Ele veio andando. Passo imponente. Terno claro. Maleta de executivo. Alto. Barba bem feita. Sentou-se silenciosamente ao seu lado
Estavam agora os dois, lado a lado. Um, uma bota usada, jeans surrado e uma camiseta de propaganda política que havia ganhado meses atrás. O outro, parecia-lhe um príncipe. Mas, pensou, o lugar de um príncipe não era ali.Será que havia algo de errado com ele? Talvez ele estivesse passando mal. Respirou fundo e junto o último resto simpatia que lhe restara após aquele dia amargo.
– Bom dia sinhô. O sinhô carece de algo?
Recebeu um sorriso de volta
– So me sentei aqui para descansar um pouco.
Pareceu-lhe totalmente descabida essa frase. Mas gente rica era dada a essas estranhezas…
– E não me chame de sinhô não. Sou gente gente igual a você.
– Sim sinhô, disse escondendo as lagrimas.
– Mas diga, você tem um nome, não?
– Tenho sim sinhô.
– E qual é?
– Alberto.
– Então diga-me Alberto, você gosta de pescar?
– Gosto sim sinhô. Pesquei muito quando era criança.
– Não me chame de sinhô, já lhe disse. Meu nome é Pedro. Já ouviu falar de Jesus.
– Já ouvi um pouco sinhô Pedro. A modo de que?
– Ele era amigo dos pescadores. Sabia disso?
– Sabia não sinhô.
– Uma vez, um outro Pedro igual eu passou a noite inteira no mar e não pegou nada…
Aquela conversa pareceu-lhe totalmente sem pé nem cabeça. Mas agora queria ver onde ia dar.
– E o que aconteceu?
– De manhã cedinho, quando Pedro tinha chegado na praia, alguém na praia pediu-lhe algo de comer.
– E ele não tinha nada, né sinhô? – Lembrou-se que logo seus filhos iam lhe pedir algo para comer.
– Não, na tinha. Mas algo engraçado aconteceu Alberto. O cara na praia disse que lançassem a rede no lado direito do barco. Já pescou de rede?
– Não sinhô, só de vara seu Pedro.
– Pois bem, o fato é que a rede se encheu de peixes.
– Puxa seu Pedro, que historia danada de boa. Quem era o homem na praia. Era o tal Jesus?
– Sim Alberto, o homem era o tal Jesus.
Por um instante ele quis encontrar o tal Jesus. Achava que ele podia ajudá-lo.
– Mas deixe-me ir que estou atrasado. Foi um prazer conversar com você Alberto.
– Foi bom proseá com o sinhô também seu Pedro.
“Gente excêntrica”, pensou. Pelo menos, havia parado de pensar na sua pobreza. Foi quando olhou para a direita, onde estava sentado o seu Pedro. Contou as notas. Três de cinqüenta, três de um. Correu atrás dele.
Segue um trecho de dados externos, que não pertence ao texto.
(* ===== verification/Lex.v ===== *)
(** * The lexical analyser (llex.c, llex.h)

    [LexState] is the C structure without its pointers to the parser and the
    Lua state; the scanner is written over any [ByteStream].  Interned
    strings are their bytes; [luaX_newstring] also anchors the string in the
    table of the function being compiled, which only the collector sees.
    The locale is "C", where the decimal point is a full stop.  Loops run on
    fuel computed from the rest of the input. *)

From S2P Require Import Prelude Clib Object Zio.

(** ** Tokens *)

Definition FIRST_RESERVED : Z := 257.

Definition TK_AND := FIRST_RESERVED.
Definition TK_BREAK := 258.
Definition TK_DO := 259.
Definition TK_ELSE := 260.
Definition TK_ELSEIF := 261.
Definition TK_END := 262.
Definition TK_FALSE := 263.
Definition TK_FOR := 264.
Definition TK_FUNCTION := 265.
Definition TK_IF := 266.
Definition TK_IN := 267.
Definition TK_LOCAL := 268.
Definition TK_NIL := 269.
Definition TK_NOT := 270.
Definition TK_OR := 271.
Definition TK_REPEAT := 272.
Definition TK_RETURN := 273.
Definition TK_THEN := 274.
Definition TK_TRUE := 275.
Definition TK_UNTIL := 276.
Definition TK_WHILE := 277.
Definition TK_CONCAT := 278.
Definition TK_DOTS := 279.
Definition TK_EQ := 280.
Definition TK_GE := 281.
Definition TK_LE := 282.
Definition TK_NE := 283.
Definition TK_NUMBER := 284.
Definition TK_NAME := 285.
Definition TK_STRING := 286.
Definition TK_EOS := 287.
– Seu Pedro, acho que esse dinheiro é seu. Tava onde o sinhô tava sentado.
– Tava é?
– Tava sim.
– Mas num é meu não. Pode ficar pra você.
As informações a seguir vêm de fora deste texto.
Lemma check_next_spec set ls :
plain_set set = true -> wf ls ->
post (check_next set ls) (fun '(b, ls') => ext ls ls').
Proof.
intros Hs Hw. unfold check_next. st_simpl. case_if; [|by apply ext_refl].
eapply st_post_bind; [apply save_and_next_spec; [done|by eapply plain_set_spec]|].
intros [] ls' (? & _). done.
Qed.

(** *** Numerals *)

Lemma buffreplace_spec from to ls :
wf ls -> post (buffreplace from to ls) (fun '(_, ls') => adv ls ls').
Proof.
intros Hw. unfold buffreplace, modify. cbn [post].
destruct Hw as [? [Hb1 Hb2] ? ? ? ? ?]. split; try done. split; try done.
split; cbn; [|done]. unfold lenZ in *. by rewrite length_fmap.
Qed.

Lemma set_decpoint_adv ls : wf ls -> adv ls (set_decpoint decimal_point ls).
Proof. intros []. by split. Qed.

Lemma malformed_number ls (Q : lua_Number * LexState -> Prop) :
wf ls -> post (luaX_lexerror (str "malformed number") TK_NUMBER ls) Q.
Proof. intros []. by apply lexerror_spec. Qed.

Lemma trydecpoint_spec ls :
wf ls -> post (trydecpoint ls) (fun '(_, ls') => adv ls ls').
Proof.
intros Hw. unfold trydecpoint. st_simpl.
pose proof (set_decpoint_adv ls Hw) as H1.
eapply st_post_bind; [apply buffreplace_spec; eauto with lua|].
intros [] ls2 H2. st_red. st_simpl. destruct (luaO_str2d _).
- st_simpl. eauto with lua.
- eapply st_post_bind; [apply buffreplace_spec; eauto with lua|].
  intros [] ls3 H3. st_red. apply malformed_number. eauto with lua.
Qed.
Ainda insistiu com ele. Mas o tal de Pedro não batia bem da cabeça não.
Ia subir o morro. Mas antes tinha de achar um padre que lhe contasse direito a historia que seu Pedro lhe contou.
– Ora, mas está no evangelho essa história Alberto…
Lembrou como gostava de ouvir o nome. Sentia-se mais gente.
– O sinhô podia ler pra mim seu padre?
O padre pareceu meio aborrecido a principio, mas acabou cedendo.
– “Simão Pedro, entrou no barco e arrastou a rede para a terra, cheia de cento e cinqüenta e três grandes peixes; e não obstante serem tantos, a rede não se rompeu. Disse-lhe Jesus: Vinde, comei. Nenhum dos discípulos ousava perguntar0lhe: Quem es tu? Porque sabiam que era o Senhor”.
Naquela noite, Alberto também soube.